WHAT IS BEING ASKED: Below is some material. Set down exactly the line where "intros (_ &" appears and all lines after it, and stop at the last line.

SUPPLIED DATA:

_ _ _ _ _

Lemma wp_mappages_loop n : forall fuel s F pgdir T e v pa perm (Q : Z -> S -> Prop),
  vmr s F pgdir T e -> 0 <= v -> v + Z.of_nat n < 1048576 -> (n < fuel)%nat ->
  0 <= pa -> pa + 4096 * Z.of_nat n < 2 ^ 32 -> 0 <= perm < 4096 ->
  (forall x, v <= x <= v + Z.of_nat n -> present (e x) = false) ->
  (forall s' F' T', vmr s' F' pgdir T' (map_range e v (Z.of_nat n + 1) pa perm) -> extends pgdir s F T s' F' T' -> Q 0 s') ->
  (forall s' T' k, 0 <= k <= Z.of_nat n -> vmr s' ∅ pgdir T' (map_range e v k pa perm) -> extends pgdir s F T s' ∅ T' ->
     Q (-1) s') ->
  wp (mappages_loop fuel pgdir (4096 * v) (4096 * (v + Z.of_nat n)) pa perm) s Q.
Proof.
  induction n as [|n IH]; intros fuel s F pgdir T e v pa perm Q H Hv Hvn Hfu Hpa Hpan Hperm Hnp H0 H1;
    destruct fuel as [|fuel]; try lia; simpl mappages_loop; wp_step.
  all: assert (Hva : 0 <= 4096 * v < 2 ^ 32) by lia.
  all: assert (Evpn : 4096 * v / 4096 = v) by (rewrite Z.mul_comm; apply Z.div_mul; lia).
  all: apply (wp_walk_alloc s F pgdir T e _ _ H Hva);
    [intros _ -> s' H' Em; change (0 =? 0) with true; cbv iota; wp_step; apply (H1 s' T 0); [lia| |];
       [eapply vmr_ext; [exact H'|]; intros x _; apply map_range_0|]; split; try done; by rewrite Em|].
  all: intros p s1 F1 T1 Ep HT HF Hpg _ H' Hsame; destruct (vmr_word _ _ _ _ _ _ _ _ H' Ep Hva) as [_ Hnz];
    rewrite (proj2 (Z.eqb_neq _ 0) Hnz); wp_step; apply (wp_rd_pte _ _ _ _ _ _ _ _ H' Hva Ep); rewrite Evpn.
  all: rewrite Hnp by lia; cbv iota; wp_step; apply (wp_wr_pte _ _ _ _ _ _ _ _ _ H' Hva Ep);
    [apply mkpte_range; lia|]; rewrite Evpn; intros s2 H2 Hsame2.
  all: assert (Hex : extends pgdir s F T s2 F1 T1).
  1,3: split; try done; eapply same_except_weaken; [|eapply same_except_trans; [exact Hsame|exact Hsame2]];
    clear -Hpg; set_solver.
  - replace (4096 * v =? 4096 * (v + Z.of_nat 0)) with true by (symmetry; apply Z.eqb_eq; lia). wp_step.
    eapply H0; [|exact Hex]. eapply vmr_ext; [exact H2|]. intros x Hx.
    rewrite <- (map_range_head e v 0) by lia. apply map_range_0.
  - replace (4096 * v =? 4096 * (v + Z.of_nat (Datatypes.S n))) with false by (symmetry; apply Z.eqb_neq; lia).
    unfold PGSIZE. rewrite !u32_small by lia. replace (4096 * v + 4096) with (4096 * (v + 1)) by lia.
    replace (4096 * (v + Z.of_nat (Datatypes.S n))) with (4096 * (v + 1 + Z.of_nat n)) by lia.
    apply (IH _ _ F1 _ T1 _ _ _ _ _ H2); try lia.
    + intros x Hx. rewrite upd_ne by lia. apply Hnp. lia.
    + intros s3 F3 T3 H3 He3. eapply H0; [|by eapply extends_trans].
      eapply vmr_ext; [exact H3|]. intros x _. symmetry. etrans; [apply (map_range_head e v (Z.of_nat n + 1)); lia|]. f_equal. lia.
    + intros s3 T3 k Hk H3 He3. eapply (H1 s3 T3 (k + 1)); [lia| |by eapply extends_trans].
      eapply vmr_ext; [exact H3|]. intros x _. symmetry. apply (map_range_head e v k). lia.
Qed.

(** The first page and the number of further pages of [[va, va + size)]. *)
Definition first_vpn (va : Z) : Z := va / 4096.
Definition more_pages (va size : Z) : Z := (va + size - 1) / 4096 - va / 4096.

Lemma mappages_loop_of pgdir va size pa perm :
  0 <= va -> 1 <= size -> va + size <= 2 ^ 32 ->
  0 <= more_pages va size /\ first_vpn va + more_pages va size < 1048576 /\
  mappages pgdir va size pa perm =
    mappages_loop (Z.to_nat (more_pages va size) + 1) pgdir (4096 * first_vpn va) (4096 * (first_vpn va + more_pages va size)) pa perm.
Proof.
  intros Hva Hs Hm. unfold mappages, first_vpn, more_pages. rewrite (u32_small (va + size - 1)) by lia.
  assert (0 <= va / 4096) by (apply Z.div_pos; lia).
  assert (va / 4096 <= (va + size - 1) / 4096) by (apply Z.div_le_mono; lia).
  assert ((va + size - 1) / 4096 < 1048576) by (apply Z.div_lt_upper_bound; lia).
  split; [lia|]. split; [lia|]. rewrite !round_down. unfold PGSIZE.
  assert (forall x, x - x mod 4096 = 4096 * (x / 4096)) as E by (intros x; pose proof (Z.div_mod x 4096 ltac:(lia)); lia).
  rewrite !E, u32_small by lia. rewrite <- Z.mul_sub_distr_l, (Z.mul_comm 4096 (_ - _)), Z.div_mul by lia.
  f_equal. lia.
Qed.

Lemma wp_mappages s F pgdir T e va size pa perm (Q : Z -> S -> Prop) :
  vmr s F pgdir T e -> 0 <= va -> 1 <= size -> va + size <= 2 ^ 32 ->
  0 <= pa -> pa + 4096 * more_pages va size < 2 ^ 32 -> 0 <= perm < 4096 ->
  (forall x, first_vpn va <= x <= first_vpn va + more_pages va size -> present (e x) = false) ->
  (forall s' F' T', vmr s' F' pgdir T' (map_range e (first_vpn va) (more_pages va size + 1) pa perm) ->
     extends pgdir s F T s' F' T' -> Q 0 s') ->
  (forall s' T' k, 0 <= k <= more_pages va size -> vmr s' ∅ pgdir T' (map_range e (first_vpn va) k pa perm) ->
     extends pgdir s F T s' ∅ T' -> Q (-1) s') ->
  wp (mappages pgdir va size pa perm) s Q.
Proof.
  intros H Hva Hs Hm Hpa Hpam Hf Hnp H0 H1. destruct (mappages_loop_of pgdir va size pa perm Hva Hs Hm) as (Hn0 & Hn1 & ->).
  assert (0 <= first_vpn va) by (apply Z.div_pos; lia).
  rewrite <- (Z2Nat.id (more_pages va size)) at 2 by done.
  apply (wp_mappages_loop _ _ s F pgdir T e); rewrite ?Z2Nat.id by done; try done; lia.
Qed.

(** One page. *)
Lemma one_page v : 0 <= v -> first_vpn (4096 * v) = v /\ more_pages (4096 * v) PGSIZE = 0.
Proof.
  intros Hv. unfold first_vpn, more_pages, PGSIZE. rewrite (Z.mul_comm 4096 v), Z.div_mul by lia.
  split; [done|]. replace (v * 4096 + 4096 - 1) with (v * 4096 + 4095) by lia. rewrite Z.div_add_l by lia.
  change (4095 / 4096) with 0. lia.
Qed.

Lemma wp_map1 s F pgdir T e v pa perm (Q : Z -> S -> Prop) :
  vmr s F pgdir T e -> 0 <= v < 1048576 -> 0 <= pa < 2 ^ 32 -> 0 <= perm < 4096 -> present (e v) = false ->
  (forall s' F' T', vmr s' F' pgdir T' (upd e v (mkpte pa perm)) -> extends pgdir s F T s' F' T' -> Q 0 s') ->
  (forall s' T', vmr s' ∅ pgdir T' e -> extends pgdir s F T s' ∅ T' -> Q (-1) s') ->
  wp (mappages pgdir (4096 * v) PGSIZE pa perm) s Q.
Proof.
  intros H Hv Hpa Hf Hnp H0 H1. destruct (one_page v ltac:(lia)) as [E1 E2].
  apply (wp_mappages s F pgdir T e); rewrite ?E1, ?E2; try done; try (unfold PGSIZE; lia).
  - intros x Hx. assert (x = v) as -> by lia. done.
  - intros s' F' T' H' He. eapply H0; [|exact He]. eapply vmr_ext; [exact H'|]. intros x _.
    unfold map_range, upd. destruct (Z.leb_spec v x), (Z.ltb_spec x (v + (0 + 1))), (Z.eqb_spec x v); simpl; try lia; try done.
    f_equal. lia.
  - intros s' T' k Hk H' He. assert (k = 0) as -> by lia. eapply H1; [|exact He]. eapply vmr_ext; [exact H'|].
    intros x _. by rewrite map_range_0.
Qed.

(** One page, when there is a page left for its table: the table takes at most
    one. *)
Lemma wp_map1_ok s F pgdir T e v pa perm (Q : Z -> S -> Prop) :
  vmr s F pgdir T e -> 0 <= v < 1048576 -> 0 <= pa < 2 ^ 32 -> 0 <= perm < 4096 -> present (e v) = false -> F <> ∅ ->
  (forall s' F' T', vmr s' F' pgdir T' (upd e v (mkpte pa perm)) -> extends pgdir s F T s' F' T' ->
     (size F <= Datatypes.S (size F'))%nat -> Q 0 s') ->
  wp (mappages pgdir (4096 * v) PGSIZE pa perm) s Q.
Proof.
  intros H Hv Hpa Hf Hnp HF HQ. destruct (one_page v ltac:(lia)) as [E1 E2].
  destruct (mappages_loop_of pgdir (4096 * v) PGSIZE pa perm) as (_ & _ & ->); try (unfold PGSIZE; lia).
  rewrite E1, E2, Z.add_0_r. change (Z.to_nat 0 + 1)%nat with 1%nat. simpl mappages_loop.
  assert (Hva : 0 <= 4096 * v < 2 ^ 32) by lia.
  assert (Evpn : 4096 * v / 4096 = v) by (rewrite Z.mul_comm; apply Z.div_mul; lia).
  wp_step. apply (wp_walk_alloc s F pgdir T e _ _ H Hva); [intros _ E; by destruct HF|].
  intros p s1 F1 T1 Ep HT HF1 Hpg Hsz H' Hsame. destruct (vmr_word _ _ _ _ _ _ _ _ H' Ep Hva) as [_ Hnz].
  rewrite (proj2 (Z.eqb_neq _ 0) Hnz). wp_step. apply (wp_rd_pte _ _ _ _ _ _ _ _ H' Hva Ep). rewrite Evpn, Hnp. cbv iota.
  wp_step. apply (wp_wr_pte _ _ _ _ _ _ _ _ _ H' Hva Ep); [apply mkpte_range; lia|]. rewrite Evpn. intros s2 H2 Hsame2.
  rewrite Z.eqb_refl. wp_step. apply (HQ s2 F1 T1); [done| |].
  - split; try done. eapply same_except_weaken; [|eapply same_except_trans; [exact Hsame|exact Hsame2]]. clear -Hpg. set_solver.
  - destruct Hsz as [->| ->]; [lia|]. destruct (decide (p ∈ F)) as [Hp|Hp].
    + rewrite size_difference by (clear -Hp; set_solver). rewrite size_singleton. lia.
    + replace (F ∖ {[p]}) with F; [lia|]. clear -Hp. set_solver.
Qed.

(** A present entry lies in a table. *)
Lemma present_tab s F pgdir T e v :
  vmr s F pgdir T e -> 0 <= v < 1048576 -> present (e v) = true -> exists p, T !! PDX (4096 * v) = Some p.
Proof.
  intros H Hv Hp. destruct (T !! PDX (4096 * v)) as [p|] eqn:E; [by exists p|]. exfalso.
  assert (Hva : 0 <= 4096 * v < 2 ^ 32) by lia. destruct (PDX_div _ Hva) as [_ Hd]. destruct (PTX_div (4096 * v) ltac:(lia)) as [_ Hx].
  pose proof (pr_none _ _ _ _ (vm_pt _ _ _ _ _ H) _ _ Hd E Hx) as Hn. rewrite (vpn_split _ Hva) in Hn.
  rewrite Z.mul_comm, Z.div_mul in Hn by lia. by rewrite Hn in Hp.
Qed.
(** It has a directory, at most 1024 tables, and its user pages. *)
Lemma aspace_size s F pgdir e n Y : aspace s F pgdir e n Y -> Z.of_nat (size Y) <= 1025 + n.
Proof.
  clear Hdata. intros ([Hn Hin Hout _] & T & Hu & Hp). pose proof (tabs_size _ _ _ _ _ (u_vm _ _ _ _ _ Hu)) as Ht.
  assert (Hs : (size ({[pgdir]} ∪ tabs T) <= 1025)%nat).
  { rewrite size_union_alt, size_singleton. pose proof (subseteq_size (tabs T ∖ {[pgdir]}) (tabs T) ltac:(clear; set_solver)). lia. }
  pose proof (size_frames Y ({[pgdir]} ∪ tabs T) e 0 n ltac:(lia)) as H. etransitivity; [apply H|lia]. intros q Hq. apply Hp in Hq as [->|[Hq|(x & Hx & Hpr & <-)]];
    [left; clear; set_solver|left; clear -Hq; set_solver|]. right. exists x. split; [|done]. destruct (Z.lt_ge_cases x n); [lia|]. by rewrite Hout in Hpr by lia.
Qed.

(** Nothing changes for an address space when other pages do. *)
Lemma aspace_other s s' F F' pgdir e n Y X :
  aspace s F pgdir e n Y -> pg_rep s' F' -> same_except X (pg_mem s) (pg_mem s') -> Y ## X ∪ F' -> aspace s' F' pgdir e n Y.
Proof.
  intros (He & T & Hu & Hp) Hs' Hsame HY. split; [done|]. exists T. split; [|done]. destruct Hu as [Hvm Hfr Hinj].
  assert (HT : tabs T ⊆ Y) by (intros q Hq; apply Hp; auto). assert (Hd : pgdir ∈ Y) by (apply Hp; auto).
  split; [|intros v Hv Hpv; destruct (Hfr v Hv Hpv) as (? & ? & Hn); split_and!; try done|done].
  - eapply (vmr_frame s); [done|done|exact Hsame|clear -HY Hd; set_solver|clear -HY HT; set_solver].
  - assert (Hfy : frame_of (e v) ∈ Y) by (apply Hp; right; right; eauto). clear -Hn HY Hfy HT Hd. set_solver.
Qed.

(** Writing inside a user page. *)
Lemma aspace_write s F pgdir e n Y v m :
  aspace s F pgdir e n Y -> 0 <= v < UPAGES -> present (e v) = true -> same_except {[frame_of (e v)]} (pg_mem s) m -> mem_bytes m ->
  aspace (pg_setmem m s) F pgdir e n Y /\ frame_of (e v) ∈ Y.
Proof.
  intros (He & T & Hu & Hp) Hv Hpv Hm Hb. split; [|apply Hp; eauto 6]. split; [done|]. exists T. split; [by eapply uvm_write|done].
Qed.

Lemma same_bytes X Y e n s s' va pgdir F :
  aspace s F pgdir e n Y -> same_except X (pg_mem s) (pg_mem s') -> 0 <= va < 4096 * n -> frame_of (e (va / 4096)) ∉ X ->
  pg_mem s' (uaddr e va) = pg_mem s (uaddr e va).
Proof.
  intros H Hsame Hva HX. assert (Hv : 0 <= va / 4096 < n) by (split; [apply Z.div_pos; lia|apply Z.div_lt_upper_bound; lia]).
  pose proof (aspace_pages _ _ _ _ _ _ _ H (aspace_frame _ _ _ _ _ _ _ H Hv)) as (Hm & _).
  apply (Hsame (frame_of (e (va / 4096)))); [done|done|]. unfold uaddr, in_page, PGSIZE. pose proof (Z.mod_pos_bound va 4096). lia.
Qed.

(** ** The operations *)

(** [freevm] gives all of [Y] back. *)
Lemma wp_space_free s F pgdir e n Y (Q : () -> S -> Prop) :
  aspace s F pgdir e n Y ->
  (forall s', pg_rep s' (F ∪ Y) -> same_except (F ∪ Y) (pg_mem s) (pg_mem s') -> Q () s') -> wp (freevm pgdir) s Q.
Proof.
  intros (_ & T & Hu & Hp) HQ. apply (wp_freevm s F pgdir T e); [done|]. intros s' F' Hs' Hf Hsame.
  assert (F' = F ∪ Y) as ->; [|by apply HQ]. apply set_eq. intros q. rewrite (Hf q), elem_of_union, (Hp q). done.
Qed.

_ _ _ _ _

REPLY TO THE TASK:
  intros (_ & T & Hu & Hp) HQ. apply (wp_freevm s F pgdir T e); [done|]. intros s' F' Hs' Hf Hsame.
  assert (F' = F ∪ Y) as ->; [|by apply HQ]. apply set_eq. intros q. rewrite (Hf q), elem_of_union, (Hp q). done.
Qed.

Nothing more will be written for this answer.